Arquivo do mês: dezembro 2014

Ensaio

o que chamou minha atenção para Eleanor Catton foi sua presença na FLIP, a divulgação do lançamento do tijolaço OS LUMINARES, um par de entrevistas breves em segmentos especializados do telejornalismo e uma semelhança tênue com outra mulher de sua faixa etária por quem me apaixonei, desapaixonei, apaixonei, desapaixonei… bom, é complicado.

na Bienal do Livro deste ano peguei uma cópia do supra e descobri, pro meu espanto, que havia outro dela já editado nestas plagas.

terminei de ler O ENSAIO há uma semana e saí da experiência sabendo que o livro dialoga com vários interesses pessoais meus além de alguns aspectos de experiência profissional.

o paralelo mais óbvio em que consigo pensar se dá com o filme A FLOR DA PELE, em que as personagens atribuem-se papéis e os interpretam,  contando com a dúvida do espectador (eles estão interpretando? desde quando? ou estão sendo eles mesmos? quando pararam de interpretar?) pra tornar a narrativa mais interessante.

mesma coisa com o bendito livrinho.

quem acompanha minha desculpa de blog sabe como ganho a vida (aaargh!) e também porque o tema, a origem da narrativa bifurcada me interessa: professor de música tem caso com aluna do ensino médio e toda confusão que daí deriva.

o tratamento dado por Eleanor não é o mais fácil nem o mais óbvio. as personagens questionam as relações de poder em funcionamento entre homem mais velho, mulher mais jovem e fazem perguntas interessantes: quem se perde, afinal? a menina ou o homem? quem sacrifica mais pra estar com o outro, quem corre mais riscos, quem aposta mais alto?

o escândalo sexual, apesar de ser o eixo sobre o qual as duas linhas narrativas se movem, não é o mais importante. o texto está carregado de questionamentos profundos a respeito da natureza e finalidade das artes (dramaturgia e música) e dos limites do real e do ficcional.

narrador no hospício

Uma possibilidade em que não havia pensado e não pensaria se não tentasse pensar como outra pessoa é que, talvez, ela não tenha lido a carta escrita nas páginas do livro.

Se o livro nunca chegou a suas mãos?

Se ela sequer soube dos sentimentos dele?

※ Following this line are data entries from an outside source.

(** The request of a workflow's loop step ([service.LoopStepLaunchRequest]). *)
Record LoopStepLaunchRequest (Params : Type) := mkLoopStepLaunchRequest {
  sq_IdempotencyKey : string;
  sq_WorkflowName : string;
  sq_GoalID : string;
  sq_Goal : LoopGoalSpec;             (** the [Goal...] fields *)
  sq_Budget : Budget;
  sq_ContinuationPolicy : ContinuationPolicy;
  sq_WorkflowParams : Params;
  sq_AgentProfileID : string;
  sq_ProjectID : string;
  sq_ParentSessionID : string;
  sq_TimeoutSeconds : Z;
}.
Arguments mkLoopStepLaunchRequest {Params}.
Arguments sq_IdempotencyKey {Params}. Arguments sq_WorkflowName {Params}. Arguments sq_GoalID {Params}.
Arguments sq_Goal {Params}. Arguments sq_Budget {Params}. Arguments sq_ContinuationPolicy {Params}.
Arguments sq_WorkflowParams {Params}. Arguments sq_AgentProfileID {Params}.
Arguments sq_ProjectID {Params}. Arguments sq_ParentSessionID {Params}. Arguments sq_TimeoutSeconds {Params}.

Definition stringFromPtr (p : option string) : string := default "" p.

(** [resolvePresetDefaults]. *)
Definition resolvePresetDefaults {Params} (req : LoopLaunchRequest Params) (reg : Registry) :
    result LaunchErr (string * Budget * ContinuationPolicy) * Registry :=
  let budget := default zeroBudget (BudgetOverrides req) in
  let policy := lq_ContinuationPolicy req in
  match GetPreset (lq_DefinitionName req) with
  | None => (Ok (lq_DefinitionName req, budget, policy), reg)
  | Some preset =>
      if negb (implemented preset) then (Err (ErrPresetNotImplemented (lq_DefinitionName req)), reg)
      else
        let '(registered, reg) :=
          match Get reg (preset_Name preset) with
          | Some _ => (Ok tt, reg)
          | None => Register reg (DefinitionTemplate preset)
          end in
        match registered with
        | Err e => (Err (ERegisterPreset e), reg)
        | Ok _ =>
            let budget := match BudgetOverrides req with None => preset_Budget preset | Some _ => budget end in
            let policy := if isZeroContinuationPolicy policy then preset_ContinuationPolicy preset else policy in
            (Ok (preset_Name preset, budget, policy), reg)
        end
  end.
(* ===== verification/Recovery.v ===== *)
(** * The recovery broker: what it decides (internal/recovery/broker)

    The pure parts of the broker: the types of [types.go] and [deps.go],
    [Classify] of [classifier.go], the message rendering of [envelope.go], and
    the helpers of [broker.go] ([httpRetryBackoff], [parseMode], [itoa]).  The
    orchestration that uses them is in RecoveryBroker.

    The exit information comes from a library: its cause strings are the
    parameter [Causes].  Durations and instants are integers in nanoseconds;
    [SessionAge.Seconds() < 5] is exact at that width, since a duration below
    five seconds is at most 4.999999999 as a [float64].

    Theorems: which failures are retried, that a remediation comes with exactly
    one class, the back-off bounds, and that [itoa] prints its number. *)

From S2P Require Import Prelude GoStrings.

Open Scope string_scope.
Open Scope Z_scope.

(** ** Data *)

(** [agentsessions.ExitError]: the fields the broker reads. *)
Record ExitError := mkExitError { Cause : string; Code : Z; Signal : Z }.

(** The cause constants of the session library. *)
Record Causes := mkCauses {
  CauseIdleTimeout : string;
  CauseWatchdogKill : string;
  CauseOOMKill : string;
  CauseRestartExhausted : string;
  CauseResourceLimit : string;
}.
Definition CauseHTTPRequestRejected : string := "http_request_rejected".

Record SandboxState := mkSandboxState {
  sb_Path : string;
  Missing : bool;
  PresentFiles : list string;
}.
Record MCPState := mkMCPState {
  Down : bool;
  LastOK : Z;
  mcp_Reason : string;
}.
Definition zeroSandbox : SandboxState := mkSandboxState "" false [].
Definition zeroMCP : MCPState := mkMCPState false 0 "".

Record FailureEvent := mkFailureEvent {
  ev_SessionID : string;
  ev_AgentProfile : string;
  ev_Provider : string;
  ev_Mode : string;
  Attempt : Z;
  Exit : option ExitError;
  LastTurnPos : Z;
  StderrTail : string;
  SandboxDirState : SandboxState;
  MCPTransport : MCPState;
  ev_PathGrants : list string;
  LineageOf : string;
  ev_Workdir : string;
  OccurredAt : Z;
  SessionAge : Z;
}.

Inductive Class := ClassUnknown | ClassTransient | ClassConfigPermissions | ClassPermanent.
#[global] Instance Class_eq_dec : EqDecision Class.
Proof. solve_decision. Defined.
Definition class_String (c : Class) : string :=
  match c with
  | ClassTransient => "transient" | ClassConfigPermissions => "config_permissions"
  | ClassPermanent => "permanent" | ClassUnknown => "unknown"
  end.

Inductive Remediation :=
| RemediationNone | RemediationRepopulateSandbox | RemediationRefreshMCPTransport
| RemediationRefreshCredentials | RemediationRegenerateCLAUDEMD.
#[global] Instance Remediation_eq_dec : EqDecision Remediation.
Proof. solve_decision. Defined.
Definition remediation_String (r : Remediation) : string :=
  match r with
  | RemediationRepopulateSandbox => "repopulate_sandbox"
  | RemediationRefreshMCPTransport => "refresh_mcp_transport"
  | RemediationRefreshCredentials => "refresh_credentials"
  | RemediationRegenerateCLAUDEMD => "regenerate_claudemd"
  | RemediationNone => "none"
  end.
Definition Description (r : Remediation) : string :=
  match r with
  | RemediationRepopulateSandbox => "rebuilt the agent's sandbox directory"
  | RemediationRefreshMCPTransport => "restarted the agent's MCP transport"
  | RemediationRefreshCredentials => "refreshed agent credentials"
  | RemediationRegenerateCLAUDEMD => "refreshed the agent's instructions"
  | RemediationNone => "a configuration issue"
  end.

Record Classification := mkClassification {
  cl_Class : Class;
  cl_Reason : string;
  cl_Remediation : Remediation;
}.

Tudo é possível – pensei em escrever “todas as possibilidades possíveis” mas melhor não.

Apesar de esse questionamento ter força e apelo como princípio de algo metalinguístico, não seria fácil encaixar numa narrativa ortodoxa… tergiversação demasiada, acho. Tudo que poderia ser interessante fica chato, antimidas, eu mesmo critiquei o excesso de reflexão numa narrativa, a falta de desenvolvimento numa situação em que o pensamento torna-se protagonista ou mais protagonista do que o protagonista.

Ele poderia ser o narrador e, se fosse essa minha opção, teria que concebê-lo como narrador não-confiável e só nisso já acrescentaria uma camada significativa na narrativa pretendida.

Talvez pudesse determinar o espaço ocupado pelo “herói” como um manicômio, um hospício, e ele ocuparia boa parte do tempo tentando lembrar como foi parar ali. A própria carta me inspira a pensar nesta direção. O “herói” tem uma autoimagem deformada pois escreve que sonhou com uma versão melhorada de si mesmo, “nos eixos”.

Daí essa noção: narrador no hospício.